(Stored data)
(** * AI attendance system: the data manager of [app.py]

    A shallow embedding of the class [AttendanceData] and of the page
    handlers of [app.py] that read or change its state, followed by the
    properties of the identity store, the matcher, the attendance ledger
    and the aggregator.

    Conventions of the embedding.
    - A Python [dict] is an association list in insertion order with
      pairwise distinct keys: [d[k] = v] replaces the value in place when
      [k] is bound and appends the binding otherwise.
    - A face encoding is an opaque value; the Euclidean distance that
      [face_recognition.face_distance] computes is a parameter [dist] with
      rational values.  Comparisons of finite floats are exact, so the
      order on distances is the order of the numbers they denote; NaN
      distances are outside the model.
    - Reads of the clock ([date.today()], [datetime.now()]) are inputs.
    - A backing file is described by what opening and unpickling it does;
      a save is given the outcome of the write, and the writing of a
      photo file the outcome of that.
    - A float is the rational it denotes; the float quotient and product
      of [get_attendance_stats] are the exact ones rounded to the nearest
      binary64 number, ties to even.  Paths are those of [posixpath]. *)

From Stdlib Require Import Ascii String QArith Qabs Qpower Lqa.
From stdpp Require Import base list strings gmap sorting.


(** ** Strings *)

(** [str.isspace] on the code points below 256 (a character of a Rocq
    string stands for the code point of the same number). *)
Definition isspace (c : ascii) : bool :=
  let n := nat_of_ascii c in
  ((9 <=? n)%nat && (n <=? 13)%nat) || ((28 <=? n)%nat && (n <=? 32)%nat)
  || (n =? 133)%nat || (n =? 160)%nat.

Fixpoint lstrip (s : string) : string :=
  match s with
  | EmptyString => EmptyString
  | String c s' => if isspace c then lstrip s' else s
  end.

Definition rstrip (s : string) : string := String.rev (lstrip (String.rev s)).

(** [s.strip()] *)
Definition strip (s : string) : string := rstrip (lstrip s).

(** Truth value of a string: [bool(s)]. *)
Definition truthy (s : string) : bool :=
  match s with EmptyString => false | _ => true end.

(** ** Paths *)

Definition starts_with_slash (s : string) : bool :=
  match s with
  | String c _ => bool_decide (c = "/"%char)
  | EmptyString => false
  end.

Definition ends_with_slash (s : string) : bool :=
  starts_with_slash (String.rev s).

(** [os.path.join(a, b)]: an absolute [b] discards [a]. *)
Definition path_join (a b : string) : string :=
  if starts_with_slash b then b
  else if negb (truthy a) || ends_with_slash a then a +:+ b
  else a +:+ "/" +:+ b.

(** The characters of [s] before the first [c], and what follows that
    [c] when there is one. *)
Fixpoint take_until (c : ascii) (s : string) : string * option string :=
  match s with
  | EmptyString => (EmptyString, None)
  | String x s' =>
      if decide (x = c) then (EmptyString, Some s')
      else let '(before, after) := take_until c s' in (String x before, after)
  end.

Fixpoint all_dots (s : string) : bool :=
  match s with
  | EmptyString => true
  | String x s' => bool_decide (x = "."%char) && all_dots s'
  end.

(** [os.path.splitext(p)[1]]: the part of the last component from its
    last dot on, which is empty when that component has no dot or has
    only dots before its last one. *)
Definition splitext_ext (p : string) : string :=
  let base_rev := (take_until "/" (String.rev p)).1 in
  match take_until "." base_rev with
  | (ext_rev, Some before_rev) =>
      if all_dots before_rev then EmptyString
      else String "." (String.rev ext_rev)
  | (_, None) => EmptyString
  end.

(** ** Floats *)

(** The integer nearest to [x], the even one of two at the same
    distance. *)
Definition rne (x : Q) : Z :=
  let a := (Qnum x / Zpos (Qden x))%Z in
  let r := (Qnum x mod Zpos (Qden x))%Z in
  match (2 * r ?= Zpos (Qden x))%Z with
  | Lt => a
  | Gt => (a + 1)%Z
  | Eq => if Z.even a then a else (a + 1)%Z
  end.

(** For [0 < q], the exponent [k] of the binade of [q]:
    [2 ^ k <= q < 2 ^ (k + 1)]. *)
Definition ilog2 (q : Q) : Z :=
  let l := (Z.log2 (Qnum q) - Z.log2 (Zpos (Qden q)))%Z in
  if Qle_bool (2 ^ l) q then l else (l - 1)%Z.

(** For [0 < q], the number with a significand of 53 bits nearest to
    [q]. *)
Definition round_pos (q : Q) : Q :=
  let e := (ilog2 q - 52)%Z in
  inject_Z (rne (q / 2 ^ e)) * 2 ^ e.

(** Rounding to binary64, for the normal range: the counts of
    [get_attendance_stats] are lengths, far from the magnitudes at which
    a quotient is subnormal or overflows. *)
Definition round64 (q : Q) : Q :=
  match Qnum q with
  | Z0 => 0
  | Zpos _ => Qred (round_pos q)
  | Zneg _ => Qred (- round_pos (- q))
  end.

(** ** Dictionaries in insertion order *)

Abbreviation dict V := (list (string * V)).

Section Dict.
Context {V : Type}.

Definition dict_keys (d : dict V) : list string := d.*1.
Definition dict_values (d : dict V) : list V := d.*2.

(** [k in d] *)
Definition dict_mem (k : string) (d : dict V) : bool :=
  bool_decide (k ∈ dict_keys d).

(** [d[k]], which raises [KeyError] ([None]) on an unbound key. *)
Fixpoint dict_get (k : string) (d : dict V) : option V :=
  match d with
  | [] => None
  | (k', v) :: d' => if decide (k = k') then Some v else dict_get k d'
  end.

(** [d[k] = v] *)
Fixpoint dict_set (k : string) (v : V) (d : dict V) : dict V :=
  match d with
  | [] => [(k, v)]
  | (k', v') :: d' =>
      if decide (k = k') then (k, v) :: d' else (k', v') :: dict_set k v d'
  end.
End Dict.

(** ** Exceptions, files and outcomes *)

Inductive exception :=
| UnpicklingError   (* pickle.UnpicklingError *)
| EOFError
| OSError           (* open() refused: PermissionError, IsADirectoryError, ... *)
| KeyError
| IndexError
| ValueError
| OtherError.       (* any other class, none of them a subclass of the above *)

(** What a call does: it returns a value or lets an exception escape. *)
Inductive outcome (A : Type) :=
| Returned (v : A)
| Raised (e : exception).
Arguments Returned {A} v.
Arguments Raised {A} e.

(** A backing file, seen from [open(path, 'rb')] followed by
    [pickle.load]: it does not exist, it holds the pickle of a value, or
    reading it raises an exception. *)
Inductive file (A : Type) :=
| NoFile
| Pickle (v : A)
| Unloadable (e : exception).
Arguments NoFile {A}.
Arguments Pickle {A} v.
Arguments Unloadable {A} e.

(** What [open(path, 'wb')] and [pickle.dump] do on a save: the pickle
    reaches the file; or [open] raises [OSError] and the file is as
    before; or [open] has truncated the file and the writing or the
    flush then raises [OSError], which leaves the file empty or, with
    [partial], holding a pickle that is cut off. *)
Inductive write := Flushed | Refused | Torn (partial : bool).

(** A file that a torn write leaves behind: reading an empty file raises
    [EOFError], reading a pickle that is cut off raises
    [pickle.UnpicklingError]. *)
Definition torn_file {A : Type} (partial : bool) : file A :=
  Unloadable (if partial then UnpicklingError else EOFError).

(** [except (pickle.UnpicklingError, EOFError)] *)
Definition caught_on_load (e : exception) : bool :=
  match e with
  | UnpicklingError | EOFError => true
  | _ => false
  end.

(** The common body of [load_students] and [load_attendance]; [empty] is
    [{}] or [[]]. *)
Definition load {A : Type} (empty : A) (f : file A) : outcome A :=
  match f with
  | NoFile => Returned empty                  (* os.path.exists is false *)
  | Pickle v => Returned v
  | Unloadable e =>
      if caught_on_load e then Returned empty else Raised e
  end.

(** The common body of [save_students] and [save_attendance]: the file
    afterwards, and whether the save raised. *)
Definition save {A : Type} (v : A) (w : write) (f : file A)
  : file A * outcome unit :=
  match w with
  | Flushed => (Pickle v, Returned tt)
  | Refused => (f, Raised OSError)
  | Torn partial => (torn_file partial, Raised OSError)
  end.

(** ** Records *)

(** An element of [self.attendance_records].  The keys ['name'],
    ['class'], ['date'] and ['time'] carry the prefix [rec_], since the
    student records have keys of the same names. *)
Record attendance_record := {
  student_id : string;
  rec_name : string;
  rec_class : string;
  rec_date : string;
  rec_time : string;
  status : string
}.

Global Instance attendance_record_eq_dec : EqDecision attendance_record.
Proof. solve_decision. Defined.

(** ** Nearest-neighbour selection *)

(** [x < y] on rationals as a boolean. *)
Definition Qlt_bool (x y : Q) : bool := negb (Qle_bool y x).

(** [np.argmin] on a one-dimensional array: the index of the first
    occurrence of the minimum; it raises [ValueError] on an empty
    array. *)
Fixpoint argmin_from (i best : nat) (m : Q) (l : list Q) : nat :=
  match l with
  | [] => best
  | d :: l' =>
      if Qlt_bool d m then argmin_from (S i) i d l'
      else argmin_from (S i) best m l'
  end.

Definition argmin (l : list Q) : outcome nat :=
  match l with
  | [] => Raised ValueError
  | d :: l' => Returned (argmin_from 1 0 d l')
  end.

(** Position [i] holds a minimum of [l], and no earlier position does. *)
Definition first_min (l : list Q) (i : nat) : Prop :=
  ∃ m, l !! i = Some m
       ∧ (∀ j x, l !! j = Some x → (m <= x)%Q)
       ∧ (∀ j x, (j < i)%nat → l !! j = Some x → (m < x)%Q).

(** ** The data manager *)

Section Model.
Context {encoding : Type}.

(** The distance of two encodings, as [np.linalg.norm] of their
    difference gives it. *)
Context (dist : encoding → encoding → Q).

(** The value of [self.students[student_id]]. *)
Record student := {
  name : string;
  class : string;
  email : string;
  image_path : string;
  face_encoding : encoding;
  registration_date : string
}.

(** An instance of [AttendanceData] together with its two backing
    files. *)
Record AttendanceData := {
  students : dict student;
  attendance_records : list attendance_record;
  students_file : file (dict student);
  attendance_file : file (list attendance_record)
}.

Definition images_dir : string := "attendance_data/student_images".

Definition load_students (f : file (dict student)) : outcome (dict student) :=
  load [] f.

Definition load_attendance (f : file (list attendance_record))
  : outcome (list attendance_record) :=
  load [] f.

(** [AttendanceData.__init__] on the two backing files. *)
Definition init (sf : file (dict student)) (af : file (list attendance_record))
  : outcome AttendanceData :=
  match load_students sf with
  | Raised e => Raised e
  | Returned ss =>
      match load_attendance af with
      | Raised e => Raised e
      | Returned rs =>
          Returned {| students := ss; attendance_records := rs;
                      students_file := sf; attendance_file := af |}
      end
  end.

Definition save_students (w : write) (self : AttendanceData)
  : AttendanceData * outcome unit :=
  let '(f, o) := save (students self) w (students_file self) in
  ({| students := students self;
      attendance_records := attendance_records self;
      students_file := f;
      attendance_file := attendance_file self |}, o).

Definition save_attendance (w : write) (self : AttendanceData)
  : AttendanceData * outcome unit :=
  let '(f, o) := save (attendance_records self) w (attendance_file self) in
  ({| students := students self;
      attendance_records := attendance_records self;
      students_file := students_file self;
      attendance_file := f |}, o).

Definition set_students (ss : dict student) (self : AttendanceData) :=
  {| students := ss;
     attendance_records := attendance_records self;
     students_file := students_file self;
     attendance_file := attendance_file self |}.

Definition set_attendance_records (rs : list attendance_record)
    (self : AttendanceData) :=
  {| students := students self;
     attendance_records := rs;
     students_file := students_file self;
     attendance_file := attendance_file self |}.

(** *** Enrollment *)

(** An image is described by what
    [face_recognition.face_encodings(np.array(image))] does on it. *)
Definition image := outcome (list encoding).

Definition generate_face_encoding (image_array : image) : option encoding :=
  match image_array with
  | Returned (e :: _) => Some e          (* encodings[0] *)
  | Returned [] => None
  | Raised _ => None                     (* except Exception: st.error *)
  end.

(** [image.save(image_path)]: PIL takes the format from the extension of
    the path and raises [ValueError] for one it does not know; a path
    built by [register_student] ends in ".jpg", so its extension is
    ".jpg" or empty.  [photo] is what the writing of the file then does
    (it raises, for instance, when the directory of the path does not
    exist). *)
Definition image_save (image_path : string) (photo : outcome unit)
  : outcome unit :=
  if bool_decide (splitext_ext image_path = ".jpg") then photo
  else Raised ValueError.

---

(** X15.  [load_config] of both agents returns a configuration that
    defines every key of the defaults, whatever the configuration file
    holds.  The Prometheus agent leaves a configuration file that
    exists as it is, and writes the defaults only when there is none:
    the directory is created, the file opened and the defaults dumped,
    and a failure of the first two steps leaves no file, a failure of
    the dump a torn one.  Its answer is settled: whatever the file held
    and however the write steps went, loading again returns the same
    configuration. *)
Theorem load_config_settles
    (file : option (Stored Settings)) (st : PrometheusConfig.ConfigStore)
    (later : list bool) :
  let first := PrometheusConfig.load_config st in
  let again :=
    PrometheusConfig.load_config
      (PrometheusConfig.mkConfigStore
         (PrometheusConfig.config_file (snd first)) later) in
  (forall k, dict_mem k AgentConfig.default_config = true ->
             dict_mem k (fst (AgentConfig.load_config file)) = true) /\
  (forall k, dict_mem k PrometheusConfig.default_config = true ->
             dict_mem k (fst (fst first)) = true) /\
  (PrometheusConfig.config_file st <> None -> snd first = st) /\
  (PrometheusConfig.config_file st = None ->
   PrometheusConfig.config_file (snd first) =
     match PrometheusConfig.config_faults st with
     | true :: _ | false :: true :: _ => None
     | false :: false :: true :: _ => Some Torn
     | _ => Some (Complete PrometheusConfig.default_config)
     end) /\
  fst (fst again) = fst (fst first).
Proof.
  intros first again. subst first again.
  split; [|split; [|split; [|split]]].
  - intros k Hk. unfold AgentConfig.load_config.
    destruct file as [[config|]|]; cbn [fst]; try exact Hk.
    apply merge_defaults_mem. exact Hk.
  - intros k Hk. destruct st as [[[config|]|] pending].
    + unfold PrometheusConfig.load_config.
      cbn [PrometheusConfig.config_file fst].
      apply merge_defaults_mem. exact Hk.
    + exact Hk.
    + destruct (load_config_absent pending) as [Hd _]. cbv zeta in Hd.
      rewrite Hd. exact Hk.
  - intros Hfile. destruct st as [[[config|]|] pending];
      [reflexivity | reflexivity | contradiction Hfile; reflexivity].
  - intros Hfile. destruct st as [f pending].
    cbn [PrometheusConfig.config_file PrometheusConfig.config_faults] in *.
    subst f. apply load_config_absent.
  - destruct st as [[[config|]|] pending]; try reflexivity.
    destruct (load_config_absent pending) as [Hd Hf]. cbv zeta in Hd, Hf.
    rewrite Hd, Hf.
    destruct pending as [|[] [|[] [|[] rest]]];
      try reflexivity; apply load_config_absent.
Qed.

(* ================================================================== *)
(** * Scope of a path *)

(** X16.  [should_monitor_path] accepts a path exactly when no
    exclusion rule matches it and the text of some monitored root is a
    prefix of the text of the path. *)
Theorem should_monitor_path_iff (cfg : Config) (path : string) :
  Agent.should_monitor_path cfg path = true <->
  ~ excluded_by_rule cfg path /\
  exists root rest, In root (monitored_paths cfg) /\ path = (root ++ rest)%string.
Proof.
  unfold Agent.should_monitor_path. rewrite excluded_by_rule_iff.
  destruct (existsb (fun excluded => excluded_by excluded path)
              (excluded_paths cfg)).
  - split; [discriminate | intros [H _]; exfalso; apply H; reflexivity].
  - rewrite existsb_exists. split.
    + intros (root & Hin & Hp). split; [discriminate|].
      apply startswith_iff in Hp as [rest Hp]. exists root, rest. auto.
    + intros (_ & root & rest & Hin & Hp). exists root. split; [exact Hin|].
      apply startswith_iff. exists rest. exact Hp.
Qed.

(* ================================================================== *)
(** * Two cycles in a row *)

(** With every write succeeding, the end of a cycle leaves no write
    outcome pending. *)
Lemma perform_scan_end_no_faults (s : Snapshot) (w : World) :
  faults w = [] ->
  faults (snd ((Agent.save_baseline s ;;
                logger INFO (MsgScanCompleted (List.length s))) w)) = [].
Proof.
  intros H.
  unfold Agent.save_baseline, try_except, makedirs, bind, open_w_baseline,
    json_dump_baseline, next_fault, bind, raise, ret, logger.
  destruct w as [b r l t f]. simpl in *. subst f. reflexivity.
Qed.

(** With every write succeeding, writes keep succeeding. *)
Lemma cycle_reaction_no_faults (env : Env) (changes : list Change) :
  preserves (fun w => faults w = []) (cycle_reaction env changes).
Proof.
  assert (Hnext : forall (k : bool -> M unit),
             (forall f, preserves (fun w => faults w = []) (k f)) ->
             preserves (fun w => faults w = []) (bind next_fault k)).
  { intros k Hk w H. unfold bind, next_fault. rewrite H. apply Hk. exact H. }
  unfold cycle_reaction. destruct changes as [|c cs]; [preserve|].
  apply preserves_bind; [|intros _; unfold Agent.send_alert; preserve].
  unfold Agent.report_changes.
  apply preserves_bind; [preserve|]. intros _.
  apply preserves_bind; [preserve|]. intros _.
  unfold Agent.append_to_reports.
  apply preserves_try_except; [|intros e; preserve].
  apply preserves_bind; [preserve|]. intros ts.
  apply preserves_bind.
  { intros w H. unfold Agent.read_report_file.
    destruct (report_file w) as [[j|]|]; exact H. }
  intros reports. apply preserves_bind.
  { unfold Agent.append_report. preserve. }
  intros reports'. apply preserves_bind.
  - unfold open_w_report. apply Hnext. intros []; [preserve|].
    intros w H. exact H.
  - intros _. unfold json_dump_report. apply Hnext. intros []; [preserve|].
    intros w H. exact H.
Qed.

= What is required =
Return, with no change at all, every line in the entries above from the line containing "(** ** Paths *)" through the line containing "if starts_with_slash b then b".

= Exercise output =
(** ** Paths *)

Definition starts_with_slash (s : string) : bool :=
  match s with
  | String c _ => bool_decide (c = "/"%char)
  | EmptyString => false
  end.

Definition ends_with_slash (s : string) : bool :=
  starts_with_slash (String.rev s).

(** [os.path.join(a, b)]: an absolute [b] discards [a]. *)
Definition path_join (a b : string) : string :=
  if starts_with_slash b then b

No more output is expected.